Fast aim had helped me a couple of months earlier in New Zealand, in cover similar to what you’d find hunting Roosevelt’s elk on the Oregon coast. In thick forest, after hours of up-and-down trekking, I glimpsed the only mature red stag I would see all week. Dropping to a knee, I pegged him with the 2½x Leupold Scout scope and triggered the Ruger Frontier. The old stag had figured things out by then and was loading the springs when a 180-grain AccuBond from the .300 WSM pierced both lungs.
For long shooting, you’ll need more time and want higher magnification. But to kill elk in thick cover, finding its vitals fast is far better than seeing it in detail. A low-power scope not only delivers a bright, broad field; it spares you the reticle vibrations you can’t control.

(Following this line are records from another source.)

(* ===== verification/Rebuild.v ===== *)
(** * Rebuilding an index with another hash size

    When the size of the hashes changes, sparkey_hash_write discards the old table and
    reads the whole log again, but computes the capacity from what the old index
    counts.  The section follows the loop over the log until the table is full, for
    any bound on the rounds of an insertion. *)

From stdpp Require Import base gmap list strings numbers.
From Stdlib Require Import ZArith Lia.
From S2P Require Import Prelude ReturnCodes Endian OS LogHeader HashAlg HashHeader Buf Compress.
From S2P Require Import LogFormat LogWriter LogReader LogCursor PlainLog BlockFormat StoredLog LogProps RobinHood.
From S2P Require Import HashTable TableBytes TableRefine HashWriter IndexFile IndexCopy HashReader Store.
From S2P Require Import TableProps StoreProps.

Local Open Scope Z_scope.

Section Overfull.
Context {C : Codec} {R : PutRounds} {log : sparkey_logreader} {es : list entry} {L : LogCursor log es}.

(** A table holds no more entries than it has slots. *)
Lemma table_size st m : table_inv st m → Z.of_nat (size m) ≤ hh_hash_capacity (t_header st).
Proof.
  intros (Hh & _ & _ & _ & _ & Hc & _). destruct Hh as (Hcap & _).
  by apply (contents_size _ Hcap _ _ _ _ Hc).
Qed.

(** With another bound an entry that is added takes the same steps, or runs out. *)
Lemma hash_entry_rounds st st' :
  hash_entry (R := enough_rounds) log st = (Ok tt, st') →
  (hash_entry (R := R) log st).1 = NoFuel ∨ hash_entry (R := R) log st = (Ok tt, st').
Proof.
  unfold hash_entry. rewrite !bind_getS. unfold mbind, M_bind.
  destruct (on_iter _ st) as [[kh|e| |] s1]; try by right. cbn [getS].
  destruct (i_type (t_iter s1)); [|by right]. intros Hput. by apply hash_put_rounds.
Qed.

(** A put of a new key, when no slot is free. *)
Lemma hash_entry_hangs n k v st :
  table_inv st (address_map (t_header st) n) → keys_short (es := es) → es !! n = Some (Put k v) →
  cur_key n 0 (t_iter st) → i_block_position (t_iter st) = cur_block n →
  i_entry_count (t_iter st) = cur_index n → cur_ready (t_ra_iter st) →
  Z.of_nat (size (address_map (t_header st) n)) = hh_hash_capacity (t_header st) →
  address_map (t_header st) n !! k = None →
  (hash_entry (R := R) log st).1 = NoFuel.
Proof.
  intros Hinv Hshort He Hk Hbp Hec Hra Hsize Hnone. set (h := t_header st) in *.
  pose proof Hinv as (Hh & _ & _ & _ & _ & Hc & _). fold h in Hh, Hc.
  destruct (iter_hash_spec h n (Put k v) (t_iter st) Hh Hk He (Hshort n _ He)) as (i1 & off & Hhash & Hk1).
  destruct (cur_key_entry _ _ _ Hk1) as (x & Hx & (_ & Hty & _) & _). simplify_eq.
  set (st1 := HState (t_table st) h i1 (t_ra_iter st)).
  assert (Hon : on_iter (sparkey_iter_hash h log) st = (Ok (hash_key h k), st1)).
  { unfold on_iter, zoom. by rewrite Hhash. }
  unfold hash_entry. rewrite bind_getS. fold h. rewrite (bind_Ok _ _ _ _ _ Hon), bind_getS.
  cbn [t_iter st1]. rewrite Hty. unfold entry_address. rewrite Hbp, Hec. fold (addr_of h n).
  cbn [is_put]. unfold hash_put. rewrite bind_getS. cbn [t_header st1].
  pose proof Hh as (Hcap & _).
  assert (Hw : slot_ok (hh_hash_capacity h) (hash_key h k mod hh_hash_capacity h)) by (by apply Z.mod_pos_bound).
  destruct (slot_bounds h Hh _ Hw) as (_ & _ & _ & -> & _).
  apply (search_full st1 (address_map h n) n k v); try done; [split; [by eexists|done]|].
  by apply (contents_full h _ (address_map h n)).
Qed.

(** The loop over the log does not get past a prefix with more live keys than slots. *)
Lemma hash_write_loop_hangs fuel n m st :
  table_inv st (address_map (t_header st) n) → keys_short (es := es) → (n ≤ m ≤ length es)%nat →
  cur_before n (t_iter st) → cur_ready (t_ra_iter st) →
  hh_hash_capacity (t_header st) < Z.of_nat (size (address_map (t_header st) m)) →
  (hash_write_loop (R := R) fuel log st).1 = NoFuel.
Proof.
  revert n st. induction fuel as [|fuel IH]; intros n st Hinv Hshort Hm Hb Hr Hfull; [done|].
  pose proof (table_size _ _ Hinv) as Hsize.
  assert (n ≠ m) by (intros ->; lia).
  destruct (lookup_lt_is_Some_2 es n) as [e He]; [lia|].
  destruct (cur_next n e _ Hb He) as (i1 & Hnext & Hk & Hbp & Hec).
  cbn [hash_write_loop]. erewrite bind_Ok; [|unfold on_iter, zoom; by rewrite Hnext]. rewrite bind_getS.
  destruct (cur_key_entry _ _ _ Hk) as (? & _ & (Hst & _) & _). cbn [t_iter]. rewrite Hst.
  set (st1 := HState (t_table st) (t_header st) i1 (t_ra_iter st)).
  assert (Hgo : (is_put e = true → Z.of_nat (size (address_map (t_header st) n)) < hh_hash_capacity (t_header st) ∨
      is_Some (address_map (t_header st) n !! entry_key e)) →
    ((_ ← hash_entry (R := R) log; hash_write_loop (R := R) fuel log) st1).1 = NoFuel).
  { intros Hroom.
    destruct (hash_entry_table n e st1) as (st2 & Hrun & Hinv2 & Hb2 & Hr2 & Hhd); try done.
    destruct (hash_entry_rounds st1 st2 Hrun) as [Hno|Hrun']; [by apply bind_NoFuel|].
    rewrite (bind_Ok _ _ _ _ _ Hrun'). apply (IH (S n)); try done; [lia|]. rewrite Hhd.
    destruct (entry_header_counts (t_header st1) n e) as (g & c & ->). by rewrite address_map_counts. }
  destruct e as [k v|k]; [|by apply Hgo].
  destruct (address_map (t_header st) n !! k) as [a|] eqn:Hnone; [apply Hgo; right; by eexists|].
  destruct (decide (Z.of_nat (size (address_map (t_header st) n)) < hh_hash_capacity (t_header st)));
    [apply Hgo; by left|].
  apply bind_NoFuel, (hash_entry_hangs n k v); try done. cbn [t_header st1]. lia.
Qed.

(** So neither does the rest of the call, when the old table is not copied. *)
Lemma planned_hangs fuel m name lh plan h hash_size i o :
  new_header plan lh hash_size o = (Ok h, o) → header_ok h → addresses_ok h →
  hh_num_entries h = 0 → copied_header plan h = None → os_sched o = [] → keys_short (es := es) → cur_before 0 i → cur_ready i → (m ≤ length es)%nat →
  hh_hash_capacity h < Z.of_nat (size (address_map h m)) →
  (hash_write_planned (R := R) fuel name lh log i i plan hash_size o).1 = NoFuel.
Proof.
  intros Hnew Hh Ha Hne Hcp Hs Hshort Hb Hr Hm Hfull. unfold hash_write_planned.
  rewrite (bind_Ok _ _ _ _ _ Hnew), (bind_Ok _ _ _ _ _ (sys_malloc_run o Hs)). cbn [negb]. rewrite Hcp.
  set (st := HState (replicate (Z.to_nat (u64 (slot_size h * hh_hash_capacity h))) 0) h i i).
  pose proof (hash_write_loop_hangs fuel 0 m st) as Hloop. unfold fill_and_write. apply bind_NoFuel.
  unfold with_table. rewrite bind_ret. unfold on_table, zoom. cbn [snd fst].
  destruct (hash_write_loop fuel log st) as [r st']. cbn [fst] in Hloop.
  rewrite Hloop; [done|by apply empty_table_inv|done|lia|done|done|done].
Qed.

End Overfull.

(** ** The whole call *)

(** The size of the hashes changes: by the caller's wish, or because the table gets at
    least 2^23 slots and the old index has hashes of 4 bytes. *)
Definition changes_size (ho : sparkey_hashheader) (hash_size cap : Z) : Prop :=
  valid_size hash_size ∧ hash_size ≠ hh_hash_size ho ∨
  hash_size = 0 ∧ hh_hash_size ho = 4 ∧ 2 ^ 23 ≤ cap.

Lemma new_header_capacity plan lh hash_size h o o' :
  new_header plan lh hash_size o = (Ok h, o') →
  hash_capacity_of (p_count plan) = Some (hh_hash_capacity h).
Proof.
  unfold new_header. destruct (hash_capacity_of (p_count plan)) as [cap|]; rewrite ?bind_of_opt; [|done].
  destruct (block_bitmask _); rewrite ?bind_of_opt; [|done].
  case_match; [|done]. by intros [= <- _].
Qed.

Lemma changed_size plan ho hash_size cap :
  p_old plan = Some ho → changes_size ho hash_size cap →
  ∀ h, choose_hash_size plan cap hash_size = Some (hh_hash_size h) → copied_header plan h = None.
Proof.
  intros Hold Hch h Hsz. unfold copied_header. rewrite Hold. cbn. rewrite decide_False; [done|].
  unfold choose_hash_size, old_hash_size in Hsz. rewrite Hold in Hsz. intros E. rewrite E in Hsz.
  destruct Hch as [[Hv Hne]|(-> & H4 & Hc)].
  - rewrite decide_False in Hsz by (destruct Hv; lia). rewrite decide_True in Hsz by done. congruence.
  - rewrite H4, !decide_True in Hsz by lia. done.
Qed.

(** What the capacity is computed from: the puts since the old index, and the keys that
    it counts. *)
Lemma update_count {C : Codec} {log es} {L : LogCursor log es} lh ho n0 :
  indexable lh → old_header (es := es) lh ho n0 → (n0 ≤ length es)%nat →
  p_count (update_plan lh ho) = zlen (puts_of (drop n0 es)) + Z.of_nat (size (replay (take n0 es))) ∧
  0 ≤ p_count (update_plan lh ho) < 2 ^ 56.
Proof.
  intros Hidx Hoh Hn0. pose proof Hidx as (_ & _ & _ & Hlnp & Hlnp2 & _).
  destruct (new_header_spec (HashPlan 0 0 0 0 None) lh 0 os_empty Hidx ltac:(done) ltac:(by left)) as (h & _ & Hh & Ha & _).
  destruct (plan_count lh ho n0 h Hh Ha Hn0 Hoh Hlnp ltac:(lia)) as [Hc Hr]. cbn [p_count update_plan].
  rewrite Hc. split; [|lia]. unfold room_for.
  rewrite (replay_size h n0 Hh Ha Hn0), address_map_index, map_size_fmap. lia.
Qed.

(** C39. Changing the hash size of an index discards its table and reads the whole log
    again, but the number of slots is still computed from the keys that the old index
    counts and the puts since.  When some prefix of the log has more live keys than
    that (keys that were deleted later), the call never returns: the table gets full and
    the insertion of the next key goes round for ever.  However large the bounds on
    the rounds of an insertion (R) and on the entries that are read (fuel), they are
    not enough. *)
Theorem rebuild_hangs {C : Codec} {R : PutRounds} fuel name log_name hash_size S1 S es2 rest ho to cap n o :
  has_file o log_name (st_file S ++ rest) → has_file o name (hashheader_bytes ho ++ to) → os_wf o →
  store_ok S → grows S1 S es2 → stored_index S1 ho to →
  hash_capacity_of (zlen (puts_of es2) + Z.of_nat (size (replay (st_entries S1)))) = Some cap →
  changes_size ho hash_size cap →
  cap < Z.of_nat (size (replay (take n (st_entries S)))) →
  (sparkey_hash_write fuel name log_name hash_size o).1 = NoFuel.
Proof.
  intros Hf Hof Hwf Hst Hg Hpi Hcap Hch Hfull. pose proof (load_stored S o log_name rest Hf) as Hload.
  destruct (open_stored S (opened o) log_name rest (opened_file o _ _ Hf Hwf) (opened_wf o Hwf))
    as (log & o2 & _ & Hopen & Hlog & _ & Hn2 & Hi2 & Hs2 & _ & Hwf2 & _).
  pose proof (has_file_same o o2 name _ Hn2 Hi2 Hs2 Hwf2 Hof) as Hof2.
  destruct (stored_old_header S1 S es2 ho to Hg Hpi) as (Hoh & _).
  pose proof (stored_indexable S log Hlog Hst) as Hidx. pose proof Hst as (Hshort & _).
  set (L := st_cursor S log Hlog) in *. set (lh := st_header S) in *.
  pose proof (grows_entries _ _ _ Hg) as Hes.
  assert (Hn0 : (length (st_entries S1) ≤ length (st_entries S))%nat) by (rewrite Hes, length_app; lia).
  destruct (update_count lh ho _ Hidx Hoh Hn0) as [Hcount Hrange].
  rewrite Hes, drop_app_length, take_app_length in Hcount.
  destruct (new_header_spec (update_plan lh ho) lh hash_size (opened o2) Hidx Hrange)
    as (h & Hnew & Hh & Ha & _ & _ & Hsz & _ & _ & _ & _ & Hne & _); [destruct Hch as [[? _]|[? _]]; [by right|by left]|].
  pose proof (new_header_capacity _ _ _ _ _ _ Hnew) as Hcaph. rewrite Hcount, Hcap in Hcaph.
  injection Hcaph as Hcaph. rewrite <- Hcaph in Hsz.
  destruct (cur_create o2 Hs2) as (i1 & Hc1 & Hb1 & Hr1).
  unfold sparkey_hash_write. rewrite (bind_Ok _ _ _ _ _ Hload), (bind_Ok _ _ _ _ _ Hopen).
  unfold finally. rewrite (bind_Ok _ _ _ _ _ Hc1), (bind_Ok _ _ _ _ _ Hc1).
  rewrite (bind_Ok _ _ _ _ _ (plan_old name lh ho to _ o2 Hof2 Hoh)). fold (update_plan lh ho).
  assert (Hmin : (n `min` length (st_entries S) ≤ length (st_entries S))%nat) by lia.
  assert (Hlive : hh_hash_capacity h < Z.of_nat (size (address_map h (n `min` length (st_entries S))))).
  { rewrite <- Hcaph. rewrite <- (map_size_fmap (value_at h)), address_map_replay by done.
    destruct (decide (n ≤ length (st_entries S))%nat); [by rewrite Nat.min_l by lia|].
    rewrite Nat.min_r, take_ge by lia. by rewrite take_ge in Hfull by lia. }
  pose proof (planned_hangs fuel _ name lh (update_plan lh ho) h hash_size i1 (opened o2) Hnew Hh Ha Hne
    (changed_size (update_plan lh ho) ho _ _ eq_refl Hch h Hsz) Hs2 Hshort Hb1 Hr1 Hmin Hlive) as Hno.
  by destruct (hash_write_planned _ _ _ _ _ _ _ _ _) as [r o3].
Qed.

(** Two keys, put and deleted again. *)
Example es_emptied : list entry := [Put [97] [1]; Put [98] [2]; Delete [97]; Delete [98]].

Lemma es_emptied_ok : log_ok es_emptied.
Proof. split; [repeat constructor; done|done]. Qed.

Example emptied_log : stored (C := identity_codec) := plain_stored (C := identity_codec) 7 es_emptied ltac:(done) es_emptied_ok.

(** The log with its index, which counts no key: for hashes of the other size there is
    one slot, for two keys. *)
Lemma rebuild_hangs_witness :
  ∃ h tbl, stored_index (C := identity_codec) emptied_log h tbl ∧
    ∀ (R : PutRounds) fuel, (sparkey_hash_write (C := identity_codec) fuel "a.spi" "a.spl" (12 - hh_hash_size h)
      (os_pair (st_file (C := identity_codec) emptied_log ++ []) (hashheader_bytes h ++ tbl))).1 = NoFuel.
Proof.
  assert (Hok : store_ok (C := identity_codec) emptied_log).
  { split; [|done]. intros n e He. do 4 (destruct n as [|n]; [by simplify_eq/=|]). done. }
  destruct (some_index (C := identity_codec) emptied_log Hok) as (h & tbl & Hidx). exists h, tbl.
  split; [done|]. intros R fuel.
  destruct (stored_old_header (C := identity_codec) emptied_log emptied_log [] h tbl (grows_refl _) Hidx)
    as (_ & _ & _ & _ & _ & Hv & _).
  apply (rebuild_hangs (C := identity_codec) fuel "a.spi" "a.spl" _ emptied_log emptied_log [] [] h tbl 1 2);
    [apply os_pair_log|apply os_pair_index|apply os_pair_wf|exact Hok|apply grows_refl|exact Hidx|by vm_compute| |by vm_compute].
  left. unfold valid_size in *. destruct Hv as [-> | ->]; [split; [by right|done]|split; [by left|done]].
Defined.

(** Two sessions: a log and an index with hashes of 4 bytes, then the same log
    indexed with hashes of 8 bytes. *)
Definition rebuild {C : Codec} (fuel : nat) (es : list entry) (hash_size : Z)
    : MC os (Z * Z) :=
  _ ← write_log "a.spl" SPARKEY_COMPRESSION_NONE 0 es;
  _ ← sparkey_hash_write fuel "a.spi" "a.spl" 4;
  _ ← sparkey_hash_write fuel "a.spi" "a.spl" hash_size;
  h ← sparkey_load_hashheader "a.spi";
  mret (hh_num_entries h, hh_garbage_size h).

(** With hashes of 8 bytes the second call hangs, with 4 bytes as before it returns. *)
Example rebuild_emptied fuel :
  (rebuild (C := identity_codec) (9 + fuel) es_emptied 8 os_empty).1 = NoFuel ∧
  (rebuild (C := identity_codec) (9 + fuel) es_emptied 4 os_empty).1 = Ok (0, 14).
Proof. split; vm_compute; reflexivity. Qed.

(** The same rebuild starts from the garbage of the old index and counts it again:
    the key written twice leaves 4 bytes of garbage, the rebuilt index says 8. *)
Theorem rebuild_counts_garbage_twice fuel :
  (rebuild (C := identity_codec) (9 + fuel) [Put [97] [1]; Put [97] [2]] 4 os_empty).1 = Ok (1, 4) ∧
  (rebuild (C := identity_codec) (9 + fuel) [Put [97] [1]; Put [97] [2]] 8 os_empty).1 = Ok (1, 8).
Proof. split; vm_compute; reflexivity. Qed.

Last October still-hunting elk in Wyoming, I bumped two bulls from their beds on the nose of a heavily timbered ridge. They split, running hard down opposite slopes. I sprinted to one side, hoping for a glimpse through the trees. Luck was with me that day, for the bull stopped in a narrow alley at the cusp of a deeper canyon. I fired instantly. The 4x Nikon gave me a no-nonsense sight picture: the reticle and a patch of shoulder in sharp focus. Offhand, I knew my wobbles would preclude a perfect shot, but the crosswire seemed to do my bidding.
Of course, at 4x magnification, I wasn’t seeing all the movement my pulse and twitching muscles put into that rifle. Just as well. It’s only natural to try to fight the reticle to a standstill. But the battle tires you as it runs out the clock.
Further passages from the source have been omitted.